A couple of suggestions:

  • If you try these steps with your topic and end up with a really large results list or a really small one, contact a librarian and we can help you refine your search strategy. If the Librarian Chat box in the right column says "Librarian is available" you can pop your question in while in the database and get immediate help!
  • Do not use the "Linked Full Text" limit. This database has only a small amount of Full Text content so you will loose a lot of relevant research studies if not all of them.
  • Whether an article has full text or not, you can put your mouse over an article's preview icon (looks like a piece of paper with a magnifying glass) located to the right of the article's title to get a pop-up box displaying it's abstract. If it looks good, you can then click on the article's  full text link or the Get Article link to see if we have access to it in another database. If we do it will give you a link that takes you to that resource to access the article. 
  • On the Get Article link's results page - if it doesn't find the article in one of our other databases or it says we only have it in our print collection, simply click on the link that says "Use ILLiad to request books and articles from other libraries" and we will try to get a pdf copy from another library delivered into your ILLiad account where you will be able to download the copy at home.

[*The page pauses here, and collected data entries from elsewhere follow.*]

Definition plain_session : Session :=
  {| typedNames := ["my app"; "my-app"]; pickedFont := Roboto;
     typedPrimary := ""; typedSecondary := "";
     pressedAuth := None; pressedTabs := Some true |}.

Definition sample_app_json : Json.t :=
  JObject [("expo", JObject [("name", JString "demo");
                             ("slug", JString "demo");
                             ("version", JString "1.0.0")])].

Definition sample_package_json : Json.t :=
  JObject [("name", JString "demo");
           ("main", JString "index.ts");
           ("version", JString "1.0.0")].

(** ** The scheme, as the specification words it

    "Lowercasing the app name and stripping non-alphanumeric characters",
    read one character at a time: a capital letter gives its small letter,
    32 codes further; a small letter or a digit gives itself; any other
    character gives nothing. *)




(** ** Sample trees

    The tree [create-expo-app] leaves, reduced to what [run] touches, with
    the two sample manifests; the same tree with a file where [components]
    has to be a directory; and the same tree with an [app.json] that has no
    [expo] member. *)

Definition scaffold : Fs.t :=
  [ ("app.json", Fs.File (Fs.Document sample_app_json));
    ("package.json", Fs.File (Fs.Document sample_package_json));
    ("assets", Fs.Dir);
    ("App.tsx", Fs.File (Fs.Text "export default function App() {}")) ].

Definition scaffold_with_clash : Fs.t :=
  ("components", Fs.File (Fs.Text "")) :: scaffold.

Definition scaffold_without_expo : Fs.t :=
  [ ("app.json", Fs.File (Fs.Document (JObject [])));
    ("package.json", Fs.File (Fs.Document sample_package_json)) ].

Search Tip #1: Boolean Searching +

Quotation Marks vs. AND vs.OR (and a nod to the asterisk)

The approach you take when entering your search terms in a library database will affect the results you get.  Before building a search, think about how you want to combine your search terms.

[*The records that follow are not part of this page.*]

(** * Merge engine of [scripts/sync_proto.py]

    A shallow embedding of the line-oriented merge engine of the proto
    synchronisation script: the section extractor [parse_proto_file], the
    import rewriter [transform_import_path], the exclusion filter
    [filter_excluded_definitions], the annotation stripper
    [remove_options_from_rpc_blocks], the empty-block collapser
    [cleanup_empty_rpc_blocks] and the orchestrator [merge_proto_files].

    Conventions of the embedding.
    - A Python [str] is a [string]; a character is the code point it
      denotes, in the range 0..255 (the character classes below are the
      Python ones restricted to that range).
    - A Python [list] is a [list]; [result.append x] is [result ++ [x]].
    - Indexing and [pop] raise [IndexError] out of range; this is kept
      explicit in the [exc] monad.
    - A [while] loop is a fixpoint on a bound of iterations; running out
      of the bound is the outcome [Raise LoopBound], distinct from every
      value the loop can return. *)

From stdpp Require Import gmap strings list sorting.
From Stdlib Require Import ZArith Lia Ascii.

Open Scope string_scope.
Open Scope list_scope.

(** ** Exceptions *)

Inductive exn : Type :=
| IndexError
| LoopBound.

Inductive exc (A : Type) : Type :=
| Ok (a : A)
| Raise (e : exn).

Arguments Ok {A} a.
Arguments Raise {A} e.

Definition bind {A B} (m : exc A) (f : A → exc B) : exc B :=
  match m with
  | Ok a => f a
  | Raise e => Raise e
  end.

Notation "'let*' x := m 'in' k" := (bind m (λ x, k))
  (at level 10, x name, m at level 100, k at level 200).
Notation "'let*' ' p := m 'in' k" := (bind m (λ p, k))
  (at level 10, p pattern, m at level 100, k at level 200).

Definition is_Ok {A} (m : exc A) : Prop := ∃ a, m = Ok a.

(** [l[i]] with Python's negative indices. *)
Definition py_index {A} (l : list A) (i : Z) : exc A :=
  let k := if (i <? 0)%Z then (Z.of_nat (length l) + i)%Z else i in
  if (k <? 0)%Z then Raise IndexError
  else match l !! Z.to_nat k with
       | Some x => Ok x
       | None => Raise IndexError
       end.

(** [l.pop(0)]: the list that is left. *)
Definition py_pop0 {A} (l : list A) : exc (list A) :=
  match l with
  | [] => Raise IndexError
  | _ :: l' => Ok l'
  end.

(** [l.pop()]: the list that is left. *)
Definition py_pop {A} (l : list A) : exc (list A) :=
  match l with
  | [] => Raise IndexError
  | _ => Ok (removelast l)
  end.

(** ** Python string primitives *)

Module Py.

(** [str.isspace] on one character (also the class [\s] of [re]). *)
Definition isspace (c : ascii) : bool :=
  let n := Ascii.N_of_ascii c in
  ((9 <=? n) && (n <=? 13) || (28 <=? n) && (n <=? 32)
   || (n =? 133) || (n =? 160))%N.

(** The class [\w] of [re] on [str] patterns. *)
Definition isword (c : ascii) : bool :=
  let n := Ascii.N_of_ascii c in
  ((48 <=? n) && (n <=? 57) || (65 <=? n) && (n <=? 90) || (n =? 95)
   || (97 <=? n) && (n <=? 122) || (n =? 170) || (178 <=? n) && (n <=? 179)
   || (n =? 181) || (185 <=? n) && (n <=? 186) || (188 <=? n) && (n <=? 190)
   || (192 <=? n) && (n <=? 214) || (216 <=? n) && (n <=? 246)
   || (248 <=? n) && (n <=? 255))%N.

Fixpoint lstrip_by (p : ascii → bool) (s : string) : string :=
  match s with
  | "" => ""
  | String c s' => if p c then lstrip_by p s' else s
  end.

Fixpoint rstrip_by (p : ascii → bool) (s : string) : string :=
  match s with
  | "" => ""
  | String c s' =>
      match rstrip_by p s' with
      | "" => if p c then "" else String c ""
      | r => String c r
      end
  end.

Fixpoint str_drop (n : nat) (s : string) : string :=
  match n, s with
  | 0, _ => s
  | S n', String _ s' => str_drop n' s'
  | S _, "" => ""
  end.

Fixpoint take_while (p : ascii → bool) (s : string) : string :=
  match s with
  | "" => ""
  | String c s' => if p c then String c (take_while p s') else ""
  end.

Fixpoint str_forallb (p : ascii → bool) (s : string) : bool :=
  match s with
  | "" => true
  | String c s' => p c && str_forallb p s'
  end.

(** [s.rstrip()], [s.strip()] and [s.rstrip('{')]. *)
Definition rstrip (s : string) : string := rstrip_by isspace s.
Definition strip (s : string) : string := rstrip_by isspace (lstrip_by isspace s).
Definition rstrip_char (c : ascii) (s : string) : string := rstrip_by (Ascii.eqb c) s.

(** [s.startswith(p)]. *)
Definition startswith (p s : string) : bool := String.prefix p s.

(** [s.endswith(p)]. *)
Fixpoint endswith (p s : string) : bool :=
  String.eqb s p ||
  match s with
  | "" => false
  | String _ s' => endswith p s'
  end.

(** [p in s]. *)
Fixpoint contains (p s : string) : bool :=
  String.prefix p s ||
  match s with
  | "" => false
  | String _ s' => contains p s'
  end.

(** [s.count(c)] for a one-character [c]. *)
Fixpoint count_char (c : ascii) (s : string) : nat :=
  match s with
  | "" => 0
  | String d s' => (if Ascii.eqb d c then 1 else 0) + count_char c s'
  end.

Definition nl_char : ascii := Ascii.ascii_of_nat 10.
Definition nl : string := String nl_char "".

(** [s.split('\n')]. *)
Fixpoint split_lines (s : string) : list string :=
  match s with
  | "" => [""]
  | String c s' =>
      if Ascii.eqb c nl_char then "" :: split_lines s'
      else match split_lines s' with
           | [] => [String c ""]
           | l :: ls => String c l :: ls
           end
  end.

(** ['\n'.join(l)]. *)
Definition join_lines (l : list string) : string := String.concat nl l.

(** Truth value of a string, of [None] or a string, and of a list. *)
Definition truthy (s : string) : bool := negb (String.eqb s "").

Definition truthy_str (o : option string) : bool :=
  match o with
  | Some s => truthy s
  | None => false
  end.

Definition truthy_list {A} (l : list A) : bool :=
  match l with
  | [] => false
  | _ => true
  end.

(** [str(a) <= str(b)]: lexicographic on code points. *)
Definition str_leb (a b : string) : bool := String.leb a b.

End Py.

(** [stripped.count('{') - stripped.count('}')]. *)
Definition brace_balance (stripped : string) : Z :=
  (Z.of_nat (Py.count_char "{" stripped) - Z.of_nat (Py.count_char "}" stripped))%Z.

(** [re.match(kw + r'\s+(\w+)', s)] and its [group(1)]: the keyword, at
    least one white-space character, then the longest run of word
    characters, which must not be empty. *)
Definition match_name (kw s : string) : option string :=
  if Py.startswith kw s then
    match Py.str_drop (String.length kw) s with
    | String c rest =>
        if Py.isspace c then
          let name := Py.take_while Py.isword (Py.lstrip_by Py.isspace rest) in
          if String.eqb name "" then None else Some name
        else None
    | "" => None
    end
  else None.


(** ** Configuration *)

Module SKIP_PATTERNS.
Definition line_prefixes : list string := ["option go_package"].
Definition line_contains : list string :=
  ["option (grpc.gateway.protoc_gen_openapiv2.options.openapiv2_swagger)"].
Definition option_blocks : list string := ["option (google.api.http)"].
Definition import_contains : list string :=
  ["google/api/annotations.proto";
   "protoc-gen-openapiv2/options/annotations.proto"].
End SKIP_PATTERNS.

(** ** [parse_proto_file] *)

Module Parse.

(** The dictionary [result]. *)
Record dict : Type := Dict {
  license : list string;
  syntax : option string;
  java_package : option string;
  package : option string;
  imports : list string;
  body : list string }.

(** The dictionary and the local variables of the scan. *)
Record state : Type := State {
  result : dict;
  license_done : bool;
  syntax_done : bool;
  package_done : bool;
  in_http_option : bool;
  brace_depth : Z }.

Definition init : state :=
  State (Dict [] None None None [] []) false false false false 0.

Definition with_result (f : dict → dict) (st : state) : state :=
  State (f (result st)) (license_done st) (syntax_done st) (package_done st)
        (in_http_option st) (brace_depth st).
Definition set_license_done (st : state) : state :=
  State (result st) true (syntax_done st) (package_done st)
        (in_http_option st) (brace_depth st).
Definition set_syntax_done (st : state) : state :=
  State (result st) (license_done st) true (package_done st)
        (in_http_option st) (brace_depth st).
Definition set_package_done (st : state) : state :=
  State (result st) (license_done st) (syntax_done st) true
        (in_http_option st) (brace_depth st).
Definition set_in_http_option (b : bool) (st : state) : state :=
  State (result st) (license_done st) (syntax_done st) (package_done st)
        b (brace_depth st).
Definition set_brace_depth (d : Z) (st : state) : state :=
  State (result st) (license_done st) (syntax_done st) (package_done st)
        (in_http_option st) d.

Definition append_license (line : string) (r : dict) : dict :=
  Dict (license r ++ [line]) (syntax r) (java_package r) (package r) (imports r) (body r).
Definition set_syntax (line : string) (r : dict) : dict :=
  Dict (license r) (Some line) (java_package r) (package r) (imports r) (body r).
Definition set_java_package (line : string) (r : dict) : dict :=
  Dict (license r) (syntax r) (Some line) (package r) (imports r) (body r).
Definition set_package (line : string) (r : dict) : dict :=
  Dict (license r) (syntax r) (java_package r) (Some line) (imports r) (body r).
Definition append_import (line : string) (r : dict) : dict :=
  Dict (license r) (syntax r) (java_package r) (package r) (imports r ++ [line]) (body r).
Definition append_body (line : string) (r : dict) : dict :=
  Dict (license r) (syntax r) (java_package r) (package r) (imports r) (body r ++ [line]).

(** [is_comment]: the last disjunct reads [lines[i-1]] only when the
    first two conjuncts hold. *)
Definition is_comment (lines : list string) (i : nat) (stripped : string) : exc bool :=
  if Py.startswith "//" stripped then Ok true
  else if Py.startswith "/*" stripped then Ok true
  else if Py.startswith "*" stripped then
    if (0 <? i)%nat then
      let* prev := py_index lines (Z.of_nat i - 1) in
      Ok (Py.contains "/*" prev)
    else Ok false
  else Ok false.

(** One iteration of [for option_pattern in SKIP_PATTERNS['option_blocks']]:
    its [continue] ends this iteration only. *)
Definition option_block_iter (stripped : string) (st : state) (option_pattern : string) : state :=
  if Py.contains option_pattern stripped then
    let d := brace_balance stripped in
    let st := set_brace_depth d st in
    if (0 <? d)%Z then set_in_http_option true st else st
  else st.

(** From [# Parse package declaration] to the end of the loop body. *)
Definition declarations (line stripped : string) (st : state) : state :=
  if negb (package_done st) && Py.startswith "package " stripped then
    set_package_done (with_result (set_package line) st)
  else if Py.startswith "import " stripped then
    if negb (existsb (λ pattern, Py.contains pattern line) SKIP_PATTERNS.import_contains)
    then with_result (append_import line) st
    else st
  else if syntax_done st && package_done st && negb (in_http_option st) then
    with_result (append_body line) st
  else st.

Putting words in quotation marks - if you want a group of words to appear exactly as written, place the words in quotation marks.  You might use quotation marks so those terms appear as a phrase and not isolated from one another.  Example: "cognitive neuroscience"

Using AND to combine search terms -  when you combine terms using AND, you will retrieve results in which these terms appear somewhere in the fields searched. Example: Cognitive AND Neuroscience -  Cognitive could  appear in the first sentence of the abstract and Neuroscience could appear in the subject fields. 

Using OR to combine search terms - combining terms with OR will increase the number of results that you get.  You would use OR when you have multiple terms that describe your topic. This will broaden your search results.  Example: attitude OR behavior


Using an asterisk (*) at the end of a word will bring back variations of the word.

Example: cogn* will retrieve results with the words cognate, cognition, cognitive etc.

Warning: Be careful to not place the asterisk to early in the word because it may retrieve irrelevant results.

Example: mem* will retrieve memory, memories, memorize, but it will also retrieve results with words like member, memorial, etc. which are not likely on point. 

Search Tip #2: Subject Headings

Sometimes when searching a database you might enter terms that yield no results.  If this happens, you might want to search the subject or thesaurus to ensure that the terms you are using are appropriate. The subject headings can also help you expand your search terms by suggesting, broader, narrower and related terms.

Example: In PsycINFO you can select Thesaurus.  Enter progestins.  In PsychInfo, the term Progestational Hormones should be used in place of progrestins.